Le protagoniste du roman a vécu avec sa mère, mais sans parvenir à la connaitre. Il en ignorait l'âge. S'avançant dans les années, et gagnant la sagesse et le silence des vieillards, il l'a jetée dans l'asile, son rôle est fini là, elle n'avait rien à lui dire et ne devenait qu'une charge pesante pour une âme purement matérialiste. Mais il a été illusoire en croyant que le silence est un non-langage, par contre il vaut mieux que la parole et traduit ce que ne peut traduire cette dernière. Lors de la seule visite qu'il a eue durant tous les mois de sa prison, il a remarqué qu'un jeune Arabe et sa vieille mère sont restés silencieux tous le temps. Ils ne se disaient rien mais se regardaient fixement, alors que les prisonniers et leurs visiteurs parlaient à haute voix autour d'eux. Insensibles à ce brouhaha, ils continuaient leur dialogue silencieux, profitant de la courte durée de la visite pour faire un échange d'émotion inaccessible pour les âmes aveugles comme la sienne.
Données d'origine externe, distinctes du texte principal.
Lemma pencil_extents (nodes weights coef : list C) (C0 C1 : matrix C) (coef' : list C) :
  length nodes = length weights ->
  length nodes = length coef ->
  pencil nodes weights coef = (C0, C1, coef') ->
  nrows C0 = length nodes + 1 /\ ncols C0 = length nodes + 1 /\
  nrows C1 = length nodes + 1 /\ ncols C1 = length nodes + 1 /\
  length coef' = length nodes /\
  returns (item C0 1 0) = negb (length nodes =? 0).
Proof.
  intros Hw Hc Hp. unfold pencil in Hp. inversion Hp; subst; clear Hp.
  unfold item. cbn [nrows ncols matmul np_diag set_item np_eye].
  rewrite !length_map. cbn [length]. rewrite !length_map, length_combine, !length_map.
  rewrite <- Hw, <- Hc, Nat.min_id.
  repeat split; try lia.
  destruct (length nodes); reflexivity.
Qed.

(** For arrays of one length N the pencil [(C0, C1)] is (N+1) x (N+1)
    after scaling and balancing, the scaled [coef] keeps its length, and
    [C0[1,0]] exists exactly when N is not 0. *)
Theorem pencil_shape (nodes weights coef : list C) (C0 C1 : matrix C) (coef' : list C) :
  length nodes = length weights ->
  length nodes = length coef ->
  pencil nodes weights coef = (C0, C1, coef') ->
  nrows C0 = length nodes + 1 /\ ncols C0 = length nodes + 1 /\
  nrows C1 = length nodes + 1 /\ ncols C1 = length nodes + 1 /\
  length coef' = length nodes /\
  returns (item C0 1 0) = negb (length nodes =? 0).
Proof. apply pencil_extents. Qed.

(** Empty arrays pass the dimension check, the pencil is 1 x 1 and the call
    raises [IndexError] at [C0[1,0]] for every binding of the names; in the
    module as written no other input ends with [IndexError]. *)
Theorem index_error_iff_empty (nodes weights coef : list C) (deflation : bool) :
  (forall g : globals C,
     lagrange_roots g [] [] [] deflation = Outcome [] (Raise IndexError)) /\
  (value (lagrange_roots module_globals nodes weights coef deflation) = Raise IndexError
   <-> nodes = [] /\ weights = [] /\ coef = []).
Proof.
  split; [reflexivity|]. split.
  2:{ intros [-> [-> ->]]. reflexivity. }
  intros E. unfold lagrange_roots in E.
  destruct (Nat.eqb_spec (length nodes) (length weights)) as [Hw|Hw];
    [|cbn in E; discriminate].
  destruct (Nat.eqb_spec (length nodes) (length coef)) as [Hc|Hc];
    [|cbn in E; discriminate].
  cbn [andb assert] in E.
  destruct (pencil nodes weights coef) as [[C0 C1] coef'] eqn:Hp.
  destruct (pencil_extents nodes weights coef C0 C1 coef' Hw Hc Hp)
    as [Hr [Hcol [_ [_ [_ Hitem]]]]].
  destruct (length nodes) as [|n] eqn:Hn.
  - destruct nodes; [|discriminate]. destruct weights; [|discriminate].
    destruct coef; [|discriminate]. repeat split.
  - exfalso. destruct (item C0 1 0) as [z|] eqn:Ez; [|discriminate].
    destruct (np_isfinite (np_angle z)); cbn [value] in E; [|discriminate].
    destruct deflation; [|discriminate].
    rewrite deflation_branch_unbound in E.
    unfold item in E. cbn [nrows ncols set_col_slice] in E.
    rewrite Hr, Hcol in E.
    replace ((1 <? S n + 1) && (0 <? S n + 1)) with true in E
      by (symmetry; apply andb_true_iff; split; apply Nat.ltb_lt; lia).
    cbn [bind] in E.
    match type of E with context [assert ?c ?m] => destruct (assert c m) as [[]|e] eqn:Ea end;
      cbn [bind] in E; [discriminate|].
    apply assert_raises in Ea. subst e. discriminate.
Qed.
(** When the branch [if deflation:] returns, there are at least two nodes
    and the value is what [eigvals] returned on a pencil [(H2, B2)] of
    (N-1) x (N-1) matrices. *)
Theorem deflation_returns_reduced_pencil (g : globals C) (n : nat) (C0 C1 : matrix C)
    (r : list C) :
  deflation_branch g n C0 C1 = Ok r ->
  2 <= n /\
  exists ev H2 B2,
    g_eigvals g = Some ev /\ ev H2 B2 = Ok r /\
    nrows H2 = n - 1 /\ ncols H2 = n - 1 /\ nrows B2 = n - 1 /\ ncols B2 = n - 1.
Proof.
  unfold deflation_branch.
  destruct (item C0 1 0) as [z|]; cbn [bind]; [|discriminate].
  destruct (assert _ _) as [[]|]; cbn [bind]; [|discriminate].
  destruct (g_hessenberg g) as [h|]; cbn [bind load_global]; [|discriminate].
  destruct (h _) as [[H1 P1]|]; cbn [bind snd]; [|discriminate].
  destruct (assign_block _ _ _ _) as [G3|] eqn:EG3; cbn [bind]; [|discriminate].
  unfold assign_block in EG3.
  destruct (_ && _) in EG3; [|discriminate]. inversion EG3; subst G3; clear EG3.
  match goal with |- context [givens n ?M] => set (H1' := M) end.
  destruct (givens n H1') as [G5|] eqn:EG5; cbn [bind]; [|discriminate].
  destruct (g_eigvals g) as [ev|]; cbn [bind load_global]; [|discriminate].
  intros Hr.
  assert (Hn : 2 <= n).
  { unfold givens, item in EG5.
    destruct ((0 <? nrows H1') && (0 <? ncols H1')); cbn [bind] in EG5; [|discriminate].
    destruct ((1 <? nrows H1') && (0 <? ncols H1')) eqn:E1; cbn [bind] in EG5; [|discriminate].
    apply andb_prop in E1 as [E1 _]. apply Nat.ltb_lt in E1.
    subst H1'. cbn in E1. lia. }
  split; [exact Hn|].
  eexists ev, _, _. split; [reflexivity|]. split; [exact Hr|].
  unfold givens in EG5.
  destruct (item H1' 0 0); cbn [bind] in EG5; [|discriminate].
  destruct (item H1' 1 0); cbn [bind] in EG5; [|discriminate].
  inversion EG5; subst G5. subst H1'. cbn. repeat split; lia.
Qed.

(** When the branch [else:] returns, the value is the finite eigenvalues of
    the pencil [(C0, C1)], in the order of [eigvals], and there are
    len(coef) - 1 of them. *)
Theorem fallback_returns_finite_eigenvalues (g : globals C) (C0 C1 : matrix C)
    (coef r : list C) :
  fallback_branch g C0 C1 coef = Ok r ->
  exists ev ew,
    g_eigvals g = Some ev /\ ev C0 C1 = Ok ew /\
    r = filter np_isfinite ew /\
    Forall (fun z => np_isfinite z = true) r /\
    length r + 1 = length coef.
Proof.
  unfold fallback_branch.
  destruct (g_warnings g); cbn [bind load_global]; [|discriminate].
  destruct (g_eigvals g) as [ev|]; cbn [bind load_global]; [|discriminate].
  destruct (ev C0 C1) as [ew|] eqn:Eev; cbn [bind]; [|discriminate].
  destruct (Z.eqb_spec (Z.of_nat (length (filter np_isfinite ew)))
              (Z.of_nat (length coef) - 1)) as [E|E]; cbn; [|discriminate].
  intros Hr. inversion Hr; subst r. exists ev, ew.
  split; [reflexivity|]. split; [exact Eev|]. split; [reflexivity|]. split.
  - apply Forall_forall. intros z Hz. now apply filter_In in Hz.
  - lia.
Qed.

(** Which exception [vandermonde] ends with when the points are a
    base-class array (an [ndarray], not a [numpy.matrix]): [TypeError] for
    an array without an axis, the assertion when the number of entries is
    not the first extent, [ValueError] for a basis with no node,
    [AxisError] otherwise. *)
Theorem vandermonde_exceptions (self : LagrangePolynomialBasis C) (X : ndarray C) :
  vandermonde self X =
    match shape X with
    | [] => Raise TypeError
    | d :: _ =>
        if negb (length (data X) =? d)
        then Raise (AssertionError "Input must be one dimensional")
        else match nodes self, weights self with
             | [], _ | _, [] => Raise ValueError
             | _, _ => Raise AxisError
             end
    end.
Proof.
  unfold vandermonde, py_len, flatten.
  destruct (shape X) as [|d sh]; [reflexivity|cbn [bind]].
  destruct (length (data X) =? d); cbn; [|reflexivity].
  destruct (nodes self) as [|n ns]; [reflexivity|].
  destruct (weights self); reflexivity.
Qed.

(** The call prints nothing, or the one line "Rotation failed" with an
    angle that is not finite; when it printed, the value is the one of the
    call with [deflation = False]. *)
Theorem prints_only_on_rotation_failure (g : globals C) (nodes weights coef : list C)
    (deflation : bool) :
  stdout (lagrange_roots g nodes weights coef deflation) = [] \/
  exists angle,
    stdout (lagrange_roots g nodes weights coef deflation) = [("Rotation failed", angle)]
    /\ np_isfinite angle = false
    /\ lagrange_roots g nodes weights coef deflation =
       lagrange_roots g nodes weights coef false.
Proof.
  unfold lagrange_roots.
  destruct (assert _ _) as [[]|]; [|left; reflexivity].
  destruct (pencil nodes weights coef) as [[C0 C1] coef'].
  destruct (item C0 1 0) as [z|]; [|left; reflexivity].
  destruct (np_isfinite (np_angle z)) eqn:E; [left; reflexivity|right].
  exists (np_angle z). repeat split. exact E.
Qed.

(** Evaluating a [Polynomial] over a Lagrange basis at points given as a
    base-class array (an [ndarray], not a [numpy.matrix]) returns no value:
    [__call__] and [eval] end with the exception of [vandermonde]. *)
Theorem polynomial_call_raises (basis : LagrangePolynomialBasis C) (coef : list C)
    (X : ndarray C) :
  exists e,
    vandermonde basis X = Raise e /\
    Polynomial_call (Polynomial_init basis coef) X = Raise e /\
    Polynomial_eval (Polynomial_init basis coef) X = Raise e.
Proof.
  unfold Polynomial_call, Polynomial_eval, Polynomial_init. cbn [poly_basis poly_coef].
  pose proof (vandermonde_raises basis X) as Hv.
  destruct (vandermonde basis X) as [V|e]; [discriminate|].
  exists e. repeat split.
Qed.

End More.

(** ** The transforms, in exact arithmetic *)

Section Similarity.

Context {C : Type} `{NumpyScalar C}.
Hypothesis exact : ExactArithmetic C.

Let similarity_field_theory :
  field_theory zero one add mul sub neg div (fun x => div one x) (@eq C) := exact.

Add Field similarity_field : similarity_field_theory.

Lemma fold_add_acc (l : list C) (a : C) : fold_left add l a = add a (np_sum l).
Proof.
  unfold np_sum. revert a. induction l as [|x l IH]; intros a; cbn.
  - ring.
  - rewrite IH, (IH (add zero x)). ring.
Qed.

Lemma np_sum_app (l1 l2 : list C) : np_sum (l1 ++ l2) = add (np_sum l1) (np_sum l2).
Proof. unfold np_sum at 1. rewrite fold_left_app. apply fold_add_acc. Qed.

Lemma np_sum_zeros (l : list nat) (f : nat -> C) :
  (forall k, In k l -> f k = zero) -> np_sum (map f l) = zero.
Proof. intros Hz. unfold np_sum. now apply fold_add_zeros. Qed.

(** A sum with one term that is not zero. *)
Lemma np_sum_single (n i : nat) (f : nat -> C) :
  i < n ->
  (forall k, k < n -> k <> i -> f k = zero) ->
  np_sum (map f (seq 0 n)) = f i.
Proof.
  intros Hi Hz. replace n with (i + (1 + (n - (i + 1)))) by lia.
  rewrite !seq_app, !map_app, !np_sum_app. cbn [seq map].
  rewrite np_sum_zeros, np_sum_zeros.
  - unfold np_sum. cbn. ring.
  - intros k Hk. apply in_seq in Hk. apply Hz; lia.
  - intros k Hk. apply in_seq in Hk. apply Hz; lia.
Qed.


Lemma elt_map (f : C -> C) (v : list C) (i : nat) :
  i < length v -> elt (map f v) i = f (elt v i).
Proof.
  intros Hi. unfold elt. rewrite (nth_indep _ zero (f zero)) by now rewrite length_map.
  apply map_nth.
Qed.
Les considérations matérialistes sont donc prioritaires chez notre héros, et tant qu'il n'a pas eu d'argent et que sa mère a été usée et n'a eu rien à lui dire, l'asile semble être une solution tout à fait légitime. Il a même jugé qu'elle était heureuse là-bas. Mais la vérité est toute à fait contraire. Elle, et selon le témoignage du directeur de l'asile, lui a toujours reproché cet acte et a souvent pleuré, surtout qu'il ne lui a rendu que rarement des visites. C'étaient un surcharge de plus tant qu'elles lui prenaient le dimanche. Il a voulu se réjouir de sa vie sans aucun engagement envers celle qui lui a donné la vie. C'est également pourquoi il ne dissimule guère le souhait de la voir morte.
Meursault a eu son vœux, sa mère a été enfin morte, mais est-il absolument libéré de ses engagements envers elle? Pas encore. Une nouvelle fois, elle se tient obstacle devant ses projets. Il doit veiller à son enterrement. Elle dérange ses projets vivante et morte. «Ce n'est pas de ma faute[1]» disait-il souvent, ce n'est pas de sa faute que sa mère est morte, que sa vie va se modifier un peu pour accomplir un devoir purement humain, l'enterrement de sa mère, c'est de la faute de la morte elle-même. Elle ne devait pas mourir, ou, plutôt, ne devait pas être sa mère. Maintenait, il lui attend un fardeau à faire, la scène de l'enterrement, et il va l'accomplir avec tout le calme du monde. Il a fumé, dormi et bu du café au lait «devant le corps de celle qui lui avait donné le jour[2].» Et sans pleurer ni éprouver aucune affection, il est allé l'ensevelir sous la terre, et est partit aussitôt l'enterrement fini, sans se recueillir sur sa tombe, comme un prisonnier récemment libéré. Il s'est enfuit avec sa vie suffisamment reportée et dérangée, pour aller s'en réjouir, le lendemain même. Mission accomplie, et il est actuellement libre de tout engagement même moral. Il est allé sur la plage prendre des bains, a établi une relation avec une femme et ils se sont rendus au cinéma pour se divertir, en regardant un film comique. La vie ne doit s'arrêter avec la perte d'une mère.
Sa mère avait vécu et était partie en silence. Mais son mal comportement avec elle ne pourrait passer ainsi. Il serait jugé pour son insensibilité envers sa maman que pour le crime, l'assassinat de l'Arabe. Ne l'avait-il pas vraiment tué par négligence et par méconnaissance? Il est hors de doute qu'il songe à sa mort pour s'en débarrasser, comme il est fort probable qu'il mettrait fin à sa vie si celle-ci s'allongerait au-delà de cela. Il n'est guère contre l'assassinat des proches. C'était son avis dans l'affaire du Tchèque tué par sa mère et sa sœur pour son argent. D'ailleurs, il est en vogue l'assassinat des parents. L'affaire qui suit la sienne dans le tribunal est celle d'un parricide. C'est une gradation remarquable, on ne se contente de les , mais on les tue. Et notre héros a tué sa maman, sinon physiquement, il l'a assassinée moralement. Et c'est ce qui prépare les actes du meurtre réel de l'Arabe. C'était la conclusion du procureur qui s'écriait:« j'accuse cet homme d'avoir enterré une mère avec un cœur d'un criminel[3].»
Cette scène traduit toute la vérité, l'Occident, dépourvu de son humanité, commet un crime contre l'humanité, une guerre illégitime, celle contre Palestine.